*** TASK INPUTS ***

#[export] Instance hands_prims : PrimFrame hands_over.
Proof.
  split; intros; try apply _; try apply still_hands;
    try apply still_update; try apply still_on_heap; try (by intros w).
  - intros w. unfold on_timerManager. by destruct (w_timerManager w).
  - apply hands_modify. intros x. split_and!; [done..|]. intros l0.
    apply covered_fewer; [done|]. intros a' Ha. apply elem_of_app. by left.
  - apply hands_modify. intros x. split_and!; [done..|]. intros l0 _. by apply covered_no_stmts.
  - unfold AddLockedInstance, lock, unlock, refresh. hands.
  - unfold AddParentLockedInstance, tryLock, unlock, refresh. hands.
  - unfold Clear, get_batch, unlock. hands.
Qed.

(** *** Starting an instance *)

Lemma covered_push l b s :
  (∀ t, s = StSaveToken t → running t → t ∈ l) → covered_but l b → covered_but l (pushes [s] b).
Proof.
  intros Hs Hc t [Ht|Ht%list_elem_of_singleton]%elem_of_app Hr; [by apply Hc|]. left. by apply Hs.
Qed.

Lemma hands_push l l' x b w s :
  (∀ t, t ∈ l → t ∈ l') → (∀ t, s = StSaveToken t → running t → t ∈ l') →
  hands_but l x (b, w) → hands_but l' x (pushes [s] b, w).
Proof.
  intros Hl Hs (? & ? & Hc). split_and!; [done..|]. intros l0 Hx. apply covered_push.
  { intros t Ht Hr. apply elem_of_app. right. by apply Hs. }
  intros t Ht Hr. destruct (Hc l0 Hx t Ht Hr) as [?%elem_of_app|?]; [|by right].
  left. apply elem_of_app. naive_solver.
Qed.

*** End of TASK INPUTS ***

- [TASK INSTRUCTIONS] Filter the material for the word "running" and copy each matching line.

- [RESULT FOR THIS TASK]
  (∀ t, s = StSaveToken t → running t → t ∈ l) → covered_but l b → covered_but l (pushes [s] b).
  (∀ t, t ∈ l → t ∈ l') → (∀ t, s = StSaveToken t → running t → t ∈ l') →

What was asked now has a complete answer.